[Dataset entries]

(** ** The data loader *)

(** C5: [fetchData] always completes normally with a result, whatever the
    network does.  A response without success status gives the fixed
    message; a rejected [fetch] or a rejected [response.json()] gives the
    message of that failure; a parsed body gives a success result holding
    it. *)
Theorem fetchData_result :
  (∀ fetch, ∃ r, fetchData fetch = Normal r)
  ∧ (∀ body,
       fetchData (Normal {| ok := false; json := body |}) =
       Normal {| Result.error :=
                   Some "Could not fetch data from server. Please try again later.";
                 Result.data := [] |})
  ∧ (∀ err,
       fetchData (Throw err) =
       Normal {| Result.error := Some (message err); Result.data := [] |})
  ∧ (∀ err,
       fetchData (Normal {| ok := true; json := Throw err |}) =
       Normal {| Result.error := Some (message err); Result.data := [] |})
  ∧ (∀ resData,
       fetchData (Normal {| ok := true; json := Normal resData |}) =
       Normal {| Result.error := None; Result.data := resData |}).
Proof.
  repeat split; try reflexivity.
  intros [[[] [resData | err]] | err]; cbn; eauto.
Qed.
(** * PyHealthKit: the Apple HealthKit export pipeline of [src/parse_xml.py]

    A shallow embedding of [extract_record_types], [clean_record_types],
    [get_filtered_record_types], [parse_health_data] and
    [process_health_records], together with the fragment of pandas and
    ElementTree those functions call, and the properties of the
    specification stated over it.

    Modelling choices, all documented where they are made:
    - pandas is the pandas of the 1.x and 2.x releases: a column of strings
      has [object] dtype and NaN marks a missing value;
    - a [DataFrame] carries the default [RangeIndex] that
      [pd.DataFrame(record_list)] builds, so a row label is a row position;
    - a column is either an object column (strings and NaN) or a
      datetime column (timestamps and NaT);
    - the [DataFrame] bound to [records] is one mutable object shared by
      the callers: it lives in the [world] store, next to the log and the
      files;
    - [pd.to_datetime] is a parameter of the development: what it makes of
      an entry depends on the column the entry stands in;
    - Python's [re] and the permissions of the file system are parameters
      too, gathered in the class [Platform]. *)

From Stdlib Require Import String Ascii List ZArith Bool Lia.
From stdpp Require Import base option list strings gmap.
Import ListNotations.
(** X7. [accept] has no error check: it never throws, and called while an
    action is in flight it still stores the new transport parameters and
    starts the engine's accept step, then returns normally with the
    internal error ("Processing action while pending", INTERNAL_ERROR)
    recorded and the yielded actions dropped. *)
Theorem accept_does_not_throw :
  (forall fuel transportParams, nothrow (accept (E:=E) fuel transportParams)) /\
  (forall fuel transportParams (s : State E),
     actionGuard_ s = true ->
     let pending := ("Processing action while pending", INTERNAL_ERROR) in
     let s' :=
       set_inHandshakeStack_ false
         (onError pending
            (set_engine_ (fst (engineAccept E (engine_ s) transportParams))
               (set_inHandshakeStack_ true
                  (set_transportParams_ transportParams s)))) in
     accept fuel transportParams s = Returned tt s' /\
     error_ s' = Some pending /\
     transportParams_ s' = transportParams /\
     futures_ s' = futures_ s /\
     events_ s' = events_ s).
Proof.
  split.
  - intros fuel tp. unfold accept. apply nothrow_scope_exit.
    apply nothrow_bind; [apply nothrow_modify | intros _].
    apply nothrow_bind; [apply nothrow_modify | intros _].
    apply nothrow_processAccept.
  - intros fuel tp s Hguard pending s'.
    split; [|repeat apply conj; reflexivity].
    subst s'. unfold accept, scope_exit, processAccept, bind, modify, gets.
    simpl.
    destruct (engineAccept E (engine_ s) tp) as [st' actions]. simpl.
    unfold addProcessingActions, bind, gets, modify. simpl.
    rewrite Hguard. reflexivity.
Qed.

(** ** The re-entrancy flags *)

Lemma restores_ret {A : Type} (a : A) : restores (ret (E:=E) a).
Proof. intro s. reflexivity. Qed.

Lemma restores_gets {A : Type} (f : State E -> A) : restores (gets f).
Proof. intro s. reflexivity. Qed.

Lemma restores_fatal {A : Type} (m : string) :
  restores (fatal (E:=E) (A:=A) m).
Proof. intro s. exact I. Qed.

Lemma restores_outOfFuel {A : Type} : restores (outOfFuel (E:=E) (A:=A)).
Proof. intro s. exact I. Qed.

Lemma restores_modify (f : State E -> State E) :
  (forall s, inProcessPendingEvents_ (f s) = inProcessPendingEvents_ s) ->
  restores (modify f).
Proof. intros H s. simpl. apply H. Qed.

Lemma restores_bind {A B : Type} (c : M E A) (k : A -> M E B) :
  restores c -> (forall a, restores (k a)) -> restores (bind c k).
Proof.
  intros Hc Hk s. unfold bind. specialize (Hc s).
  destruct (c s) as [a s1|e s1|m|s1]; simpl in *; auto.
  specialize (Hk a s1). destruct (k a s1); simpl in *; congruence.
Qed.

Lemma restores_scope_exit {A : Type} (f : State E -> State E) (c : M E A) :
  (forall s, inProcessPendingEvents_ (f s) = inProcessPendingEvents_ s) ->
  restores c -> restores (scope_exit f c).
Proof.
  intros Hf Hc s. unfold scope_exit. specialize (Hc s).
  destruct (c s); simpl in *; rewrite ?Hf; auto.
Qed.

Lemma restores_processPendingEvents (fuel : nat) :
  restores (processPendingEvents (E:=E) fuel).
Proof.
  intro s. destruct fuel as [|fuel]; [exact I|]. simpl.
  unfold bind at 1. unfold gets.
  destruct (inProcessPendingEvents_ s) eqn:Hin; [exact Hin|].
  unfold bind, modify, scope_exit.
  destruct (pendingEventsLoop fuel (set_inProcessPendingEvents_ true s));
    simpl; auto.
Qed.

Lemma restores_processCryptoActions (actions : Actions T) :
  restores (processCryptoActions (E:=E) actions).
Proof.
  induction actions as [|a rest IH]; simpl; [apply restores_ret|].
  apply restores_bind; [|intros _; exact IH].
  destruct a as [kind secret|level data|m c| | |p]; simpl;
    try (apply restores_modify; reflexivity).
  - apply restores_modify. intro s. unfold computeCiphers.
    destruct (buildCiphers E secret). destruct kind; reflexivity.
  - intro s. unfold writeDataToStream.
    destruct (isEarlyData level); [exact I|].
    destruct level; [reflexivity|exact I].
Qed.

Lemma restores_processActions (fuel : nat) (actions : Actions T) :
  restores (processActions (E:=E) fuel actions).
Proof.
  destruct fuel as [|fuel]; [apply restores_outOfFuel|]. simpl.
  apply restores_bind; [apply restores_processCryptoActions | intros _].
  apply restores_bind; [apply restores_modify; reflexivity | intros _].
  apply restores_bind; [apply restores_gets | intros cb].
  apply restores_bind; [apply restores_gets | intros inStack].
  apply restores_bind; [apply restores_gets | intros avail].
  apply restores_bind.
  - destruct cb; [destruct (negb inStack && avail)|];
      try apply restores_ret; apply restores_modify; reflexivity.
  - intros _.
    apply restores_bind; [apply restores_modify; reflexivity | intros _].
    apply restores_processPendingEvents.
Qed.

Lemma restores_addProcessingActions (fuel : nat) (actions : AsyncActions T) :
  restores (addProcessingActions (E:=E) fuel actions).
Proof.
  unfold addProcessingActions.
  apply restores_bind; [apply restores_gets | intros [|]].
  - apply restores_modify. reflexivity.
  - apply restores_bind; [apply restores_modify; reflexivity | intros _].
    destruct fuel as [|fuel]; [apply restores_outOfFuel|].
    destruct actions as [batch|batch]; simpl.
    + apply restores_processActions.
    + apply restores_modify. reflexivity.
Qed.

• **Problem details**:
After locating the line with "[process_health_records], together with" above, return that line and every later line through the one with "- the [DataFrame]", word for word and with nothing else.

• **Solution to this exercise**:
    [process_health_records], together with the fragment of pandas and
    ElementTree those functions call, and the properties of the
    specification stated over it.

    Modelling choices, all documented where they are made:
    - pandas is the pandas of the 1.x and 2.x releases: a column of strings
      has [object] dtype and NaN marks a missing value;
    - a [DataFrame] carries the default [RangeIndex] that
      [pd.DataFrame(record_list)] builds, so a row label is a row position;
    - a column is either an object column (strings and NaN) or a
      datetime column (timestamps and NaT);
    - the [DataFrame] bound to [records] is one mutable object shared by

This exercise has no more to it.